**REQUIRED WORK**:
Everything from the line containing "Lemma check_dir_fs (p" through the line containing "- destruct (mkdir1_extends" in the listing below should be copied exactly, and nothing more.
==== MATERIAL TO PROCESS ====
Lemma os_mkdir_extends sys p fs : wf fs → direct p →
  extends p fs (os_mkdir sys p fs).1 ∧ wf (os_mkdir sys p fs).1.
Proof.
  intros Hwf Hdir. rewrite os_mkdir_direct by done.
  destruct (walk fs [] p) as [[]|e] eqn:Hw; [|by split].
  destruct (node_at fs p) as [n|] eqn:Hn; [by split|].
  destruct (mkdir_allowed sys p); [|by split]. destruct (snoc_cases p) as [->|(d & x & ->)]; [done|].
  rewrite node_at_snoc in Hn. simpl. split.
  - intros q. destruct (decide (d ++ [x] = q)) as [<-|].
    + right. by rewrite lookup_insert_eq.
    + left. by rewrite lookup_insert_ne.
  - apply wf_insert; [done|by eapply walk_parent|done].
Qed.
Lemma extends_catch (p : path) (m : eff fsys exn ()) h fs :
  (extends p fs (m fs).1 ∧ wf (m fs).1) →
  (∀ e fs', wf fs' → extends p fs' (h e fs').1 ∧ wf (h e fs').1) →
  extends p fs (catch m h fs).1 ∧ wf (catch m h fs).1.
Proof.
  intros [Hm Hwf] Hh. unfold catch. destruct (m fs) as [fs' [a|e]]; [done|]. simpl in *.
  destruct (Hh e fs' Hwf). split; [by eapply extends_trans|done].
Qed.
Lemma check_dir_fs (p : path) (exist_ok : bool) e fs :
  ((here ← gets (λ fs, is_dir fs p);
    if exist_ok && here then mret () else throw e) fs : fsys * res ()).1 = fs.
Proof. rewrite bind_gets. by destruct (exist_ok && is_dir fs p). Qed.
Lemma mkdir1_extends sys p exist_ok fs : wf fs → direct p →
  extends p fs (mkdir1 sys p exist_ok fs).1 ∧ wf (mkdir1 sys p exist_ok fs).1.
Proof.
  intros Hwf Hdir. apply extends_catch; [by apply os_mkdir_extends|].
  intros e fs' Hwf'. destruct e; try (rewrite check_dir_fs); by split.
Qed.
Lemma mkdir_parents_extends sys rp exist_ok fs : wf fs → direct (reverse rp) →
  extends (reverse rp) fs (mkdir_parents sys rp exist_ok fs).1 ∧
  wf (mkdir_parents sys rp exist_ok fs).1.
Proof.
  revert exist_ok fs. induction rp as [|x rp IH]; intros exist_ok fs Hwf Hdir; cbn [mkdir_parents];
    (apply extends_catch; [by apply os_mkdir_extends|]);
    intros e fs' Hwf'; (destruct e; try (rewrite check_dir_fs); try by split).
  destruct (IH true fs' Hwf' (direct_reverse_tail _ _ Hdir)) as [He Hw]. unfold mbind, eff_bind.
  destruct (mkdir_parents sys rp true fs') as [fs2 [[]|e]]; simpl in *.
  - destruct (mkdir1_extends sys (reverse (x :: rp)) exist_ok fs2 Hw Hdir). split; [|done].
    eapply extends_trans; [|done]. eapply extends_weaken, He. rewrite reverse_cons. by eexists.
  - split; [|done]. eapply extends_weaken, He. rewrite reverse_cons. by eexists.
Qed.
Lemma mkdir_extends sys p fs : wf fs → direct p →
  extends p fs (mkdir sys p fs).1 ∧ wf (mkdir sys p fs).1.
Proof.
  intros Hwf. unfold mkdir.
  generalize (mkdir_parents_extends sys (reverse p) false fs Hwf). by rewrite reverse_involutive.
Qed.

(** ** Calls that the system allows *)
Definition allows_all (sys : os) : Prop :=
  (∀ p, mkdir_allowed sys p = true) ∧ (∀ p, open_allowed sys p = true) ∧
  (∀ p text, write_stop sys p text = None).
(** The way to [p] is free: no file is on it, and no [..]. *)
Definition no_file (fs : fsys) (p : path) : Prop :=
  direct p ∧ ∀ q c, q `prefix_of` p → fs !! q ≠ Some (File c).

Section allowed.
Context (sys : os) (Hsys : allows_all sys).

Lemma os_mkdir_child fs d x :
  direct (d ++ [x]) → wf fs → node_at fs d = Some Dir → fs !! (d ++ [x]) = None →
  os_mkdir sys (d ++ [x]) fs = (<[d ++ [x] := Dir]> fs, Ok ()).
Proof.
  intros Hdir Hwf Hd Hn. rewrite os_mkdir_direct, wf_walk, node_at_snoc, Hn by done.
  destruct Hsys as (-> & _). done.
Qed.
Lemma mkdir_child fs d x :
  direct (d ++ [x]) → wf fs → node_at fs d = Some Dir → fs !! (d ++ [x]) = None →
  mkdir sys (d ++ [x]) fs = (<[d ++ [x] := Dir]> fs, Ok ()).
Proof.
  intros Hdir Hwf Hd Hn. unfold mkdir. rewrite reverse_snoc. cbn [mkdir_parents].
  unfold catch. rewrite reverse_cons, reverse_involutive. by rewrite os_mkdir_child.
Qed.
Lemma open_wt_child fs d x :
  direct (d ++ [x]) → wf fs → node_at fs d = Some Dir → fs !! (d ++ [x]) = None →
  open_wt sys (d ++ [x]) fs = (<[d ++ [x] := File ""]> fs, Ok (d ++ [x])).
Proof.
  intros Hdir Hwf Hd Hn. rewrite open_wt_direct, wf_walk, node_at_snoc, Hn by done.
  destruct Hsys as (_ & -> & _). done.
Qed.
Lemma write_ok fs p text : write sys p text fs = (<[p := File text]> fs, Ok ()).
Proof. unfold write. destruct Hsys as (_ & _ & ->). done. Qed.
====
**REPLY TO THE TASK**:
Lemma check_dir_fs (p : path) (exist_ok : bool) e fs :
  ((here ← gets (λ fs, is_dir fs p);
    if exist_ok && here then mret () else throw e) fs : fsys * res ()).1 = fs.
Proof. rewrite bind_gets. by destruct (exist_ok && is_dir fs p). Qed.
Lemma mkdir1_extends sys p exist_ok fs : wf fs → direct p →
  extends p fs (mkdir1 sys p exist_ok fs).1 ∧ wf (mkdir1 sys p exist_ok fs).1.
Proof.
  intros Hwf Hdir. apply extends_catch; [by apply os_mkdir_extends|].
  intros e fs' Hwf'. destruct e; try (rewrite check_dir_fs); by split.
Qed.
Lemma mkdir_parents_extends sys rp exist_ok fs : wf fs → direct (reverse rp) →
  extends (reverse rp) fs (mkdir_parents sys rp exist_ok fs).1 ∧
  wf (mkdir_parents sys rp exist_ok fs).1.
Proof.
  revert exist_ok fs. induction rp as [|x rp IH]; intros exist_ok fs Hwf Hdir; cbn [mkdir_parents];
    (apply extends_catch; [by apply os_mkdir_extends|]);
    intros e fs' Hwf'; (destruct e; try (rewrite check_dir_fs); try by split).
  destruct (IH true fs' Hwf' (direct_reverse_tail _ _ Hdir)) as [He Hw]. unfold mbind, eff_bind.
  destruct (mkdir_parents sys rp true fs') as [fs2 [[]|e]]; simpl in *.
  - destruct (mkdir1_extends sys (reverse (x :: rp)) exist_ok fs2 Hw Hdir). split; [|done].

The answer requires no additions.